Going TO Va Beach, from Harrisburg, on a Friday, in August...WOW! That is a challenge!

In the past, when we could go outside of the morning and evening rushes, we  would take 15 to 270 to 495 (Tysons Corner) to 95S (Richmond), then 64E.  Even if you can go during non-rush hours, there is no guarantee of smooth sailing, especially now with all the construction on the beltway (though it is worse going north) and whatever additional tourist traffic there is.

Now, we are more likely to take 81S to 64E.  There is likelihood of heavy traffic, until you get closer to the Norfolk area.  Of course, anything can happen.  This routing is about 1 hour longer per AAA mapping, but it may actually work out to the same or faster than going 95.  

We really dislike driving on 95 between DC and Richmond...so much traffic, the stop-n-go or stop-n-sit stuff, and crazier drivers!  We also avoid using 17 to avoid the DC beltway, particularly on Fridays and Sundays.  It too can be very congested.

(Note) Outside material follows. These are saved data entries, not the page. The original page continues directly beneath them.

(* ===== verification/ReportPages.v ===== *)
(** The pages of the reports and their CSV files: [reports/views.py], and the CSV action of
    the seminar attendees in [competitions/admin.py].

    [csv.writer] is the default dialect of the standard library: fields are separated by
    commas, lines end in CR LF, and a field is quoted when it must be. The days of the
    period are shown by [day_text]; forms come as their cleaned data. *)

From Stdlib Require Import Ascii.
From stdpp Require Import pretty.
From S2P Require Import Prelude Store Points Ranking Payments GroupRegistration Text Dates Accounts Reports AdminLists.
Local Open Scope Z_scope.

(** ** CSV *)

Definition comma : ascii := ","%char.
Definition quote : ascii := ascii_of_nat 34.
Definition cr : ascii := ascii_of_nat 13.
Definition lf : ascii := ascii_of_nat 10.

Definition text := list ascii.

Definition special (c : ascii) : bool := Ascii.eqb c comma || Ascii.eqb c quote || Ascii.eqb c cr || Ascii.eqb c lf.

Fixpoint doubled (f : text) : text :=
  match f with
  | [] => []
  | c :: f' => if Ascii.eqb c quote then quote :: quote :: doubled f' else c :: doubled f'
  end.

(** A field; the only field of a row is quoted when it is empty. *)
Definition csv_field (only : bool) (f : text) : text :=
  if existsb special f || only && bool_decide (f = []) then quote :: doubled f ++ [quote] else f.

Fixpoint csv_fields (only : bool) (fs : list text) : text :=
  match fs with
  | [] => []
  | [f] => csv_field only f
  | f :: fs' => csv_field false f ++ comma :: csv_fields false fs'
  end.

(** [w.writerow(fs)] and a file of rows. *)
Definition csv_row (fs : list text) : text := csv_fields true fs ++ [cr; lf].
Definition csv_file (rows : list (list text)) : text := mjoin (csv_row <$> rows).

(** The reader of this dialect, as the reference: a machine over the characters. *)
Inductive csv_state := StartRecord | StartField | InField | InQuoted | QuoteInQuoted | AfterCR.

We have never opted for the Baltimore routing mentioned by DavidnJudy, just because it involves a major metro area.  It may be fine, though, outside the rush hours.

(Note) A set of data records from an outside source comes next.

(** [reports/views.py] *)
Definition center_access := StaffView false.
Definition users_report_access := StaffView false.
Definition competitions_report_access := StaffView false.
Definition finance_report_access := StaffView false.
Definition export_csv_access := StaffView false.

Definition view_declarations : list (string * view_declaration) :=
  [ ("SendCodeAPIView"%string, SendCodeAPIView_access);
    ("VerifyCodeAPIView"%string, VerifyCodeAPIView_access);
    ("form_data_player_view"%string, form_data_player_view_access);
    ("coaches_by_club_gender"%string, coaches_by_club_gender_access);
    ("form_data_view"%string, form_data_view_access);
    ("check_national_code"%string, check_national_code_access);
    ("RegisterCoachAPIView"%string, RegisterCoachAPIView_access);
    ("approve_pending_user"%string, approve_pending_user_access);
    ("RegisterPlayerAPIView"%string, RegisterPlayerAPIView_access);
    ("RegisterPendingClubAPIView"%string, RegisterPendingClubAPIView_access);
    ("approve_pending_club"%string, approve_pending_club_access);
    ("ClubStudentsView"%string, ClubStudentsView_access);
    ("ClubCoachesView"%string, ClubCoachesView_access);
    ("ClubAllCoachesView"%string, ClubAllCoachesView_access);
    ("DashboardCombinedView"%string, DashboardCombinedView_access);
    ("user_profile_with_form_data_view"%string, user_profile_with_form_data_view_access);
    ("UpdateProfilePendingAPIView"%string, UpdateProfilePendingAPIView_access);
    ("approve_edited_profile"%string, approve_edited_profile_access);
    ("CoachStudentsAPIView"%string, CoachStudentsAPIView_access);
    ("CoachClubsAPIView"%string, CoachClubsAPIView_access);
    ("AllClubsAPIView"%string, AllClubsAPIView_access);
    ("UpdateCoachClubsAPIView"%string, UpdateCoachClubsAPIView_access);
    ("UpdateClubCoachesView"%string, UpdateClubCoachesView_access);
    ("PendingCoachRequestsView"%string, PendingCoachRequestsView_access);
    ("RespondToCoachRequestView"%string, RespondToCoachRequestView_access);
    ("HeyatLoginAPIView"%string, HeyatLoginAPIView_access);
    ("HeyatStudentsAPIView"%string, HeyatStudentsAPIView_access);
    ("heyat_form_data"%string, heyat_form_data_access);
    ("HeyatCoachesAPIView"%string, HeyatCoachesAPIView_access);
    ("HeyatRefereesAPIView"%string, HeyatRefereesAPIView_access);
    ("heyat_clubs_list"%string, heyat_clubs_list_access);
    ("KyorugiCompetitionListView"%string, KyorugiCompetitionListView_access);
    ("mini_profile"%string, mini_profile_access);
    ("UniversalLoginAPIView"%string, UniversalLoginAPIView_access);
    ("ForgotPasswordSendCodeAPIView"%string, ForgotPasswordSendCodeAPIView_access);
    ("ForgotPasswordVerifyAPIView"%string, ForgotPasswordVerifyAPIView_access);
    ("CompetitionDetailAnyView"%string, CompetitionDetailAnyView_access);
    ("KyorugiCompetitionDetailView"%string, KyorugiCompetitionDetailView_access);
    ("RegisterSelfView"%string, RegisterSelfView_access);
    ("CoachApprovalStatusView"%string, CoachApprovalStatusView_access);
    ("ApproveCompetitionView"%string, ApproveCompetitionView_access);
    ("CompetitionTermsView"%string, CompetitionTermsView_access);
    ("PlayerCompetitionsList"%string, PlayerCompetitionsList_access);
    ("RefereeCompetitionsList"%string, RefereeCompetitionsList_access);
    ("DashboardAllCompetitionsView"%string, DashboardAllCompetitionsView_access);
    ("DashboardKyorugiListView"%string, DashboardKyorugiListView_access);
    ("RegisterSelfPrefillView"%string, RegisterSelfPrefillView_access);
    ("EnrollmentCardView"%string, EnrollmentCardView_access);
    ("MyEnrollmentView"%string, MyEnrollmentView_access);
    ("KyorugiBracketView"%string, KyorugiBracketView_access);
    ("CoachStudentsEligibleListView"%string, CoachStudentsEligibleListView_access);
    ("CoachRegisterStudentsView"%string, CoachRegisterStudentsView_access);
    ("EnrollmentCardsBulkView"%string, EnrollmentCardsBulkView_access);
    ("KyorugiResultsView"%string, KyorugiResultsView_access);
    ("public_bracket_view"%string, public_bracket_view_access);
    ("SeminarListView"%string, SeminarListView_access);
    ("SeminarDetailView"%string, SeminarDetailView_access);
    ("SeminarRegisterView"%string, SeminarRegisterView_access);
    ("sidebar_seminars"%string, sidebar_seminars_access);
    ("PoomsaeCoachApprovalStatusView"%string, PoomsaeCoachApprovalStatusView_access);
    ("PoomsaeCoachApprovalApproveView"%string, PoomsaeCoachApprovalApproveView_access);
    ("PoomsaeCompetitionDetailView"%string, PoomsaeCompetitionDetailView_access);
    ("PoomsaeRegisterSelfView"%string, PoomsaeRegisterSelfView_access);
    ("MyPoomsaeEnrollmentsView"%string, MyPoomsaeEnrollmentsView_access);
    ("PoomsaeCoachStudentsEligibleListView"%string, PoomsaeCoachStudentsEligibleListView_access);
    ("HeaderBackgroundAPIView"%string, HeaderBackgroundAPIView_access);
    ("SliderImagesAPIView"%string, SliderImagesAPIView_access);
    ("NewsSliderAPIView"%string, NewsSliderAPIView_access);
    ("NewsListAPIView"%string, NewsListAPIView_access);
    ("NewsDetailView"%string, NewsDetailView_access);
    ("CircularListAPIView"%string, CircularListAPIView_access);
    ("CircularsListAPIView"%string, CircularsListAPIView_access);
    ("CircularDetailAPIView"%string, CircularDetailAPIView_access);
    ("BoardNewsSubmitAPIView"%string, BoardNewsSubmitAPIView_access);
    ("BoardMyNewsListAPIView"%string, BoardMyNewsListAPIView_access);
    ("PaymentIntentEnrollmentsView"%string, PaymentIntentEnrollmentsView_access);
    ("bankgateways_callback_override"%string, bankgateways_callback_override_access);
    ("payment_result_redirect"%string, payment_result_redirect_access);
    ("SadadBankReturnView"%string, SadadBankReturnView_access);
    ("go_to_bank_gateway_override"%string, go_to_bank_gateway_override_access);
    ("create_intent"%string, create_intent_access);
    ("create_payment_link"%string, create_payment_link_access);
    ("StartPaymentView"%string, StartPaymentView_access);
    ("GatewayCallbackView"%string, GatewayCallbackView_access);
    ("ApplyDiscountCodeView"%string, ApplyDiscountCodeView_access);
    ("center"%string, center_access);
    ("users_report"%string, users_report_access);
    ("competitions_report"%string, competitions_report_access);
    ("finance_report"%string, finance_report_access);
    ("export_csv"%string, export_csv_access) ].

A word of caution, if your going Friday evening.  When we took 495 about 2 weeks ago, there was a sign warning that the beltway (both directions) was being CLOSED nightly, between 9:30pm and 5:30am, for major bridge construction (@ Exit 49).  A detour was provided, but I'm guessing it would be horrific to be caught up in that.  Don't know if that possibility still exists, but you can check that out if you'll be there around those hours.


----------



## RumseyStreet (Jul 7, 2011)

DavidnJudy said:


> Option 3 (I-81) - take I-64 straight to I-81. Easiest to follow. BUT Google maps says it is 7 hours and 16 minutes. BUT maybe I would take that extra hour to stay away from D.C. and Baltimore, especially if you driving any time near rush hour on Friday... Good luck - I think your safest bet is Option 3 BUT you can check traffic before you go and it depends on what time you go.

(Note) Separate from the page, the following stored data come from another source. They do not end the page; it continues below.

(** *** [scripts/create_tkdboards.py], [create_county_users.py] *)

(** The row of a board for the login of a city. The second script gives no name: a new board has the empty
    one, an old one keeps its own. *)
Definition upsert_board (name_of : string → option string) (row : string * string) (s : site) : row_report * site :=
  let '(city, username) := row in
  match find_login s username with
  | None => (MissingUser, s)
  | Some (user, _) =>
      match first_row (λ b, sb_user b =? user) (st_boards s) with
      | None => (RowCreated, insert_board (mkSiteBoard user (default ""%string (name_of city)) PROVINCE city zero) s)
      | Some (k, b) =>
          (RowUpdated, with_boards (<[k := mkSiteBoard (sb_user b) (default (sb_name b) (name_of city)) PROVINCE city
                                              (sb_ranking_total b)]> (st_boards s)) s)
      end
  end.

Definition board_title (city : string) : string := "هیئت " ++ city.

Definition create_tkdboards (s : site) : list row_report * site :=
  run_rows (upsert_board (λ city, Some (board_title city))) board_rows s.
Definition create_county_users (s : site) : list row_report * site := run_rows (upsert_board (λ _, None)) board_rows s.

(** *** [create_superuser.py] *)

Definition FALLBACK_USERNAME : string := "tkdadmin".
Definition FALLBACK_EMAIL : string := "tkdchb9@gmail.com".
Definition FALLBACK_PASSWORD : string := "@Tkdchb1404tkd".

Definition make_superuser (email password : string) (u : site_user) : site_user :=
  mkSiteUser (su_username u) email password true true (su_groups u).

(** With the variables of the environment that are set. *)
Definition create_superuser (environ : string → option string) (s : site) : row_report * site :=
  let u := or_str (opt_str (environ "DJANGO_SUPERUSER_USERNAME")) FALLBACK_USERNAME in
  let e := or_str (opt_str (environ "DJANGO_SUPERUSER_EMAIL")) FALLBACK_EMAIL in
  let p := or_str (opt_str (environ "DJANGO_SUPERUSER_PASSWORD")) FALLBACK_PASSWORD in
  match find_login s u with
  | Some (k, _) => (RowUpdated, with_users (alter (make_superuser e p) k (st_users s)) s)
  | None => (RowCreated, insert_login (mkSiteUser u e p true true ∅) s)
  end.

(** ** Rows of a site *)

(** Names of logins are unique, a login has at most one board, and new keys are free. *)
Record site_wf (s : site) : Prop := {
  sw_user_keys : ∀ k u, st_users s !! k = Some u → k < st_next_id s;
  sw_board_keys : ∀ k b, st_boards s !! k = Some b → k < st_next_id s;
  sw_names : ∀ i j u v, st_users s !! i = Some u → st_users s !! j = Some v → same (su_username u) (su_username v) = true → i = j;
  sw_boards : ∀ i j a b, st_boards s !! i = Some a → st_boards s !! j = Some b → sb_user a = sb_user b → i = j;
}.

(** The first row with a property only one row has. *)
Lemma first_row_unique {A} (f : A → bool) (t : gmap Z A) k x :
  t !! k = Some x → f x = true → (∀ j y, t !! j = Some y → f y = true → j = k) → first_row f t = Some (k, x).
Proof.
  intros Hk Hf Hu. destruct (first_row f t) as [[j y]|] eqn:E.
  - apply first_row_some in E as [Hj Hy]. assert (j = k) as -> by eauto. congruence.
  - rewrite first_row_none in E. by rewrite (E k x Hk) in Hf.
Qed.

Lemma same_trans a b c : same a b = true → same c b = true → same a c = true.
Proof. unfold SmsCodes.same. rewrite !String.eqb_eq. congruence. Qed.
Lemma same_refl a : same a a = true.
Proof. apply String.eqb_refl. Qed.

I'll second that, and would probably still take that longer route even if you wouldn't be hitting Baltimore / DC around rush hour.  

On summer Fridays, a lot of folks in DC leave the office early and hit the road, creating an even longer rush hour than usual.


----------



## Big Matt (Jul 7, 2011)

The key to this trip is that you MUST get to 95 south by noon (Leave Harrisburg by 8:00 in the morning).

Take 15 south to Leesburg, Virginia.  At Leesburg go route 7 east to 28 south. You should have been on the road just over 2.5 hours at this point.

Take 28 south to 234 in Manassas, Virginia.  Continue on 234 until you get to 95 south.  You have now driven about 3.5 hours

Take 95 south to 295 south all the way to route 460. This makes the trip 5.5 hours.

Take 460 to route 64 in Chesapeake.  At that point take 64 west to the Virginia Beach exit that you need. This makes the trip right around 6 hours and 45 minutes.

The trip above avoids DC, Williamsburg, Newport News, and both tunnels to Norfolk.  

The route involving 17 used to be a winner, but there has been so much development (homes and businesses) along that route that there are ten times more traffic lights than before.  Plus 17 backs up for miles heading into Fredericksburg and 95.  From Leesburg to Fredericksburg on 15, 29, and 17 used to take me an hour and fifteen minutes.  Now it takes over two hours.


----------



## travelplanner70 (Jul 8, 2011)

Matt,
What if I took the 460 to the 264 rather than the 64 to get to Virginia Beach exit?  Just wondering - more direct route at the end, but does it get more congested than 64?

thanks for your help.


----------



## Big Matt (Jul 9, 2011)

Either way is fine.  264 will be busy at morning and evening rush hours in Norfolk.  You should be able to avoid evening rush.




travelplanner70 said:


> Matt,
> What if I took the 460 to the 264 rather than the 64 to get to Virginia Beach exit?  Just wondering - more direct route at the end, but does it get more congested than 64?
> 
> thanks for your help.


----------



## lweverett (Jul 9, 2011)

460 to I 264 takes you through the Portsmouth downtown tunnel - it can back up.  I would take 460 all the way to I 64 to I 264.


----------



## travelplanner70 (Jul 11, 2011)

> Take 15 south to Leesburg, Virginia. At Leesburg go route 7 east to 28 south. You should have been on the road just over 2.5 hours at this point.
> 
> Take 28 south to 234 in Manassas, Virginia. Continue on 234 until you get to 95 south. You have now driven about 3.5 hours



I wondered if taking Route 15 to Rt. 64 and then to Rt 234 would be faster.  Matt, since you recommended a slightly different route, was there a reason to not take 15 to 64 to 234?  I am hoping to stay the night in Manassas.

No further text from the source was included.